**Required work:** Reproduce each line from the records that holds "VictronEssLearningProfiles".

**Dataset:**
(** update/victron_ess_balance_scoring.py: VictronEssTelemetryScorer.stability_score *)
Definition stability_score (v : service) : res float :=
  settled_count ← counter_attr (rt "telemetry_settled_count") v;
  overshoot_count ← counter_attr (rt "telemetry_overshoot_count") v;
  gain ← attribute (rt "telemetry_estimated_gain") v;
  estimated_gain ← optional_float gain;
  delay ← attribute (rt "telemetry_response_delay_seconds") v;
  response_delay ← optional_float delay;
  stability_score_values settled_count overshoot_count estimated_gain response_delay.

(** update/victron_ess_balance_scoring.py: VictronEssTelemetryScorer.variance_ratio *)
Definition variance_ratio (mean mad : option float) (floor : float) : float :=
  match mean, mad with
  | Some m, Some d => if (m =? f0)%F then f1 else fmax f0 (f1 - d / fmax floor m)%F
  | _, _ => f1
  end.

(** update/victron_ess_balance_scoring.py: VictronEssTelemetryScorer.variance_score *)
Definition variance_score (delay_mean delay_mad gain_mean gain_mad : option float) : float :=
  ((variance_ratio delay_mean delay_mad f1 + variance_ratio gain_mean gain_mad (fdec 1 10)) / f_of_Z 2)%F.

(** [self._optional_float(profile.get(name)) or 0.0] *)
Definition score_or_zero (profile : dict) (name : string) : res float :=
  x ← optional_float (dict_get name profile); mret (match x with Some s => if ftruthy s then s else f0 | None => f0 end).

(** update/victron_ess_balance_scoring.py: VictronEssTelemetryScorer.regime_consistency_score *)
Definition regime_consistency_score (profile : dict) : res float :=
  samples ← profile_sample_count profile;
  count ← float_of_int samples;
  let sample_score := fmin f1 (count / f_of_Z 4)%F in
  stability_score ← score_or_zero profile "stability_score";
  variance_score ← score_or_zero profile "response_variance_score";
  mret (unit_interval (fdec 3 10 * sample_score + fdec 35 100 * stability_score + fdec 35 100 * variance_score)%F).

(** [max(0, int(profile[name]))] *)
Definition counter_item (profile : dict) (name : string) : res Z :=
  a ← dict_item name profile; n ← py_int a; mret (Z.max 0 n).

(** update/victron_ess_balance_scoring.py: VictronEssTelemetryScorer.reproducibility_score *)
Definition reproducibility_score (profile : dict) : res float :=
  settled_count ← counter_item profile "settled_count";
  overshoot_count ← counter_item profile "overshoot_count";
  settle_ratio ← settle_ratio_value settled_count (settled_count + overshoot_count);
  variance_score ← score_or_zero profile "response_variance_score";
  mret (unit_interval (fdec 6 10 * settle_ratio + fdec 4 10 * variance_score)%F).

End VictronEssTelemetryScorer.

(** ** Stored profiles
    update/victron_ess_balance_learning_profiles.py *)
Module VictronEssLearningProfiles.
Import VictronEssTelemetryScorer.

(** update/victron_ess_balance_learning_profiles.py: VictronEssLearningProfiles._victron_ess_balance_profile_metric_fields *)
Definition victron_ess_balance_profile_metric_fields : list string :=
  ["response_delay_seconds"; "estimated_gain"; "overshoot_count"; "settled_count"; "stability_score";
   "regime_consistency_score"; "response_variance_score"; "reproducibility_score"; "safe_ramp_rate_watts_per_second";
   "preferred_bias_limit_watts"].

==

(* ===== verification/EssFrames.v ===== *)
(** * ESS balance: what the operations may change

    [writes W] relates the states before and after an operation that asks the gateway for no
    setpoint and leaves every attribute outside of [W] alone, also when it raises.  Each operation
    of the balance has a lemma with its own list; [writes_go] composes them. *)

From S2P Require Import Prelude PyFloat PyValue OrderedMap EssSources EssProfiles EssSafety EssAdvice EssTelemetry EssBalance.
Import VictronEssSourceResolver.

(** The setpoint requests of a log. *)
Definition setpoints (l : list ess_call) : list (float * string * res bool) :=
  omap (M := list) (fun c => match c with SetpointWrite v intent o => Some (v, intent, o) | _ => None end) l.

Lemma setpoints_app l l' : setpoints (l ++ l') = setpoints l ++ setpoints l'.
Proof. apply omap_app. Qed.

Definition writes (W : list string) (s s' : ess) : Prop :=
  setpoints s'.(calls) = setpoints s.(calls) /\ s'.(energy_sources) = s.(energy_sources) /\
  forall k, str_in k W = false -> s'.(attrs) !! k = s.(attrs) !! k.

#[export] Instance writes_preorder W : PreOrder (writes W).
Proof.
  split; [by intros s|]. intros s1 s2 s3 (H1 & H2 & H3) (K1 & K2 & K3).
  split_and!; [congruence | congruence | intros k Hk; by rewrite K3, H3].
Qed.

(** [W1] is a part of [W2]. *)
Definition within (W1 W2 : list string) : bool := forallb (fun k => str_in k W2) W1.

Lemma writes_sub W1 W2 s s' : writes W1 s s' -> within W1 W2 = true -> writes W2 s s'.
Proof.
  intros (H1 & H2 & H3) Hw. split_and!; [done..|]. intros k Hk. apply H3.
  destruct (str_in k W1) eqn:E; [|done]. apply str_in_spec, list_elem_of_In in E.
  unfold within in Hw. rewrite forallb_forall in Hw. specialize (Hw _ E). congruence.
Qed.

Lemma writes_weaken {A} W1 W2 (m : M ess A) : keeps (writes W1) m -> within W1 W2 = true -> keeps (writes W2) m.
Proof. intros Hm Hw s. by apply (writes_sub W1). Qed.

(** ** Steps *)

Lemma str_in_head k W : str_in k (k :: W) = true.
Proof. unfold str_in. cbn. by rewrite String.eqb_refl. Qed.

--

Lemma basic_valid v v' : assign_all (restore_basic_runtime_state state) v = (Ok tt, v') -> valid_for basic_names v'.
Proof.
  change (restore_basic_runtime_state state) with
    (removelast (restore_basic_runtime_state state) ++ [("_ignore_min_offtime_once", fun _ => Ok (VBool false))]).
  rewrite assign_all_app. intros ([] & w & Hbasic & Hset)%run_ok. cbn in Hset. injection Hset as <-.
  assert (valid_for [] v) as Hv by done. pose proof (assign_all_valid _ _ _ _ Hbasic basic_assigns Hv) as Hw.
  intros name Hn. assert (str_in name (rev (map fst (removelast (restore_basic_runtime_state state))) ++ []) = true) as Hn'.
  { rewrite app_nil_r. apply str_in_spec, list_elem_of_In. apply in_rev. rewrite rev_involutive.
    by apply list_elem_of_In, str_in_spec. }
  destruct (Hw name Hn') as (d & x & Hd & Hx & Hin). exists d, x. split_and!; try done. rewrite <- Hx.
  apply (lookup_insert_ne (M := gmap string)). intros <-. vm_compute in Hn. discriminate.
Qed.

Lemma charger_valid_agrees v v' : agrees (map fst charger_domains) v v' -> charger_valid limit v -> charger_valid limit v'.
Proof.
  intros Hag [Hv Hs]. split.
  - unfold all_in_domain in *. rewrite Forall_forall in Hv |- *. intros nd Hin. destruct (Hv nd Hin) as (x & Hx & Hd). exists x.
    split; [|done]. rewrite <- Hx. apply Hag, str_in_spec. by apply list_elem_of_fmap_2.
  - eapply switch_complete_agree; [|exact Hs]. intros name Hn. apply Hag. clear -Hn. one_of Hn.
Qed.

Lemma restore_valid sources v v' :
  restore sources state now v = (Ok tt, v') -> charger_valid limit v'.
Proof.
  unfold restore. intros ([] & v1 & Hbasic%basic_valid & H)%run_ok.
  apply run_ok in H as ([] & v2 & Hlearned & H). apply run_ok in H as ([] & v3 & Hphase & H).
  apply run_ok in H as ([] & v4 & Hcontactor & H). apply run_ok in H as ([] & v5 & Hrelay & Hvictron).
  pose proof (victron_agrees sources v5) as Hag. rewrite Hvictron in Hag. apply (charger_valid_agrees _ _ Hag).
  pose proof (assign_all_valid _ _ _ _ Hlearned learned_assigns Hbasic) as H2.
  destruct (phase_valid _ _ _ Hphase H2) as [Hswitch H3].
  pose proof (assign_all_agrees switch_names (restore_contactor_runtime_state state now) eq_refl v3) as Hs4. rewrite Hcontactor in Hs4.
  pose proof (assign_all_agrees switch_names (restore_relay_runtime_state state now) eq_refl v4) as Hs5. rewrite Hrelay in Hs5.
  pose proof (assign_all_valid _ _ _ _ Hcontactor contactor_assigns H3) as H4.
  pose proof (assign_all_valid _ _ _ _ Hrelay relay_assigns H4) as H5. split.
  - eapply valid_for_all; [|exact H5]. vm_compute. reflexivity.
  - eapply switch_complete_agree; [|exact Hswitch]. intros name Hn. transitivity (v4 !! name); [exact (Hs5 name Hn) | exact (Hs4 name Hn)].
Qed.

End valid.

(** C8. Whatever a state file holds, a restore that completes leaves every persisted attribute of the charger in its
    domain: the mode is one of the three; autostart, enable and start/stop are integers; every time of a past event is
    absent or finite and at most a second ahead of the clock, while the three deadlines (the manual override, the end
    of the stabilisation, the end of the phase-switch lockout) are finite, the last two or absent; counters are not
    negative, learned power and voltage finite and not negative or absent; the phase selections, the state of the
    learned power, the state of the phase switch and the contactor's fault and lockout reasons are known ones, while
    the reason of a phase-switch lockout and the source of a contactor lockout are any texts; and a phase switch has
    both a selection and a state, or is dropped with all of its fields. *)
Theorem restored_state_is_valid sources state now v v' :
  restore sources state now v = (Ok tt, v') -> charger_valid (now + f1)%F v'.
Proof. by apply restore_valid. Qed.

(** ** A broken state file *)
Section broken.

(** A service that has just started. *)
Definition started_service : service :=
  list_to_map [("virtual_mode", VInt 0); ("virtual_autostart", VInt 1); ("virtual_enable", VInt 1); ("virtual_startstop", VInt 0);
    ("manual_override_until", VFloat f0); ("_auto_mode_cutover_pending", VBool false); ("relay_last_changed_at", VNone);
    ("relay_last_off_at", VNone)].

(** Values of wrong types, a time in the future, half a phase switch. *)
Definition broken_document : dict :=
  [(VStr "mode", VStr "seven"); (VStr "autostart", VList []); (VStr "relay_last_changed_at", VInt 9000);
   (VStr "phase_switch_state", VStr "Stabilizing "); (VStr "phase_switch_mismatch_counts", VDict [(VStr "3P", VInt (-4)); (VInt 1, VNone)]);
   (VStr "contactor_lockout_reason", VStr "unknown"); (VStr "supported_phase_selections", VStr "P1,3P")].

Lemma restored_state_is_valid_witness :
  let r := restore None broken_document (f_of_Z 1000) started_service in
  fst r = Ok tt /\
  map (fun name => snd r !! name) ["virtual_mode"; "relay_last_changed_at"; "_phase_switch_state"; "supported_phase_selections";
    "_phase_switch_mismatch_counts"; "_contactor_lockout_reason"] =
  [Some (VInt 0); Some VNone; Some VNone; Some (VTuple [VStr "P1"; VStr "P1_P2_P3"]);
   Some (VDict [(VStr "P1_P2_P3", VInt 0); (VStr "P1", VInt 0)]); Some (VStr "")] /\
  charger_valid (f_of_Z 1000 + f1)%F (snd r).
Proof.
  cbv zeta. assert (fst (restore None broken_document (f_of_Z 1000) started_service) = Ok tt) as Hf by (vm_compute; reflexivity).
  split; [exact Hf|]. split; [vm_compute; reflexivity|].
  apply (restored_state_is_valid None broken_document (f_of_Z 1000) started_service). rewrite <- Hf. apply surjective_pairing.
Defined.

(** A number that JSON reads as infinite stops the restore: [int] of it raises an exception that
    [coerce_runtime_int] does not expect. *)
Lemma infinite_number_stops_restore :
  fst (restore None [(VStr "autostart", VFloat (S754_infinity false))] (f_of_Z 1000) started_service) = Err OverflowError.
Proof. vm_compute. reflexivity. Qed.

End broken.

**Solution below:**
Module VictronEssLearningProfiles.
(** update/victron_ess_balance_learning_profiles.py: VictronEssLearningProfiles._victron_ess_balance_profile_metric_fields *)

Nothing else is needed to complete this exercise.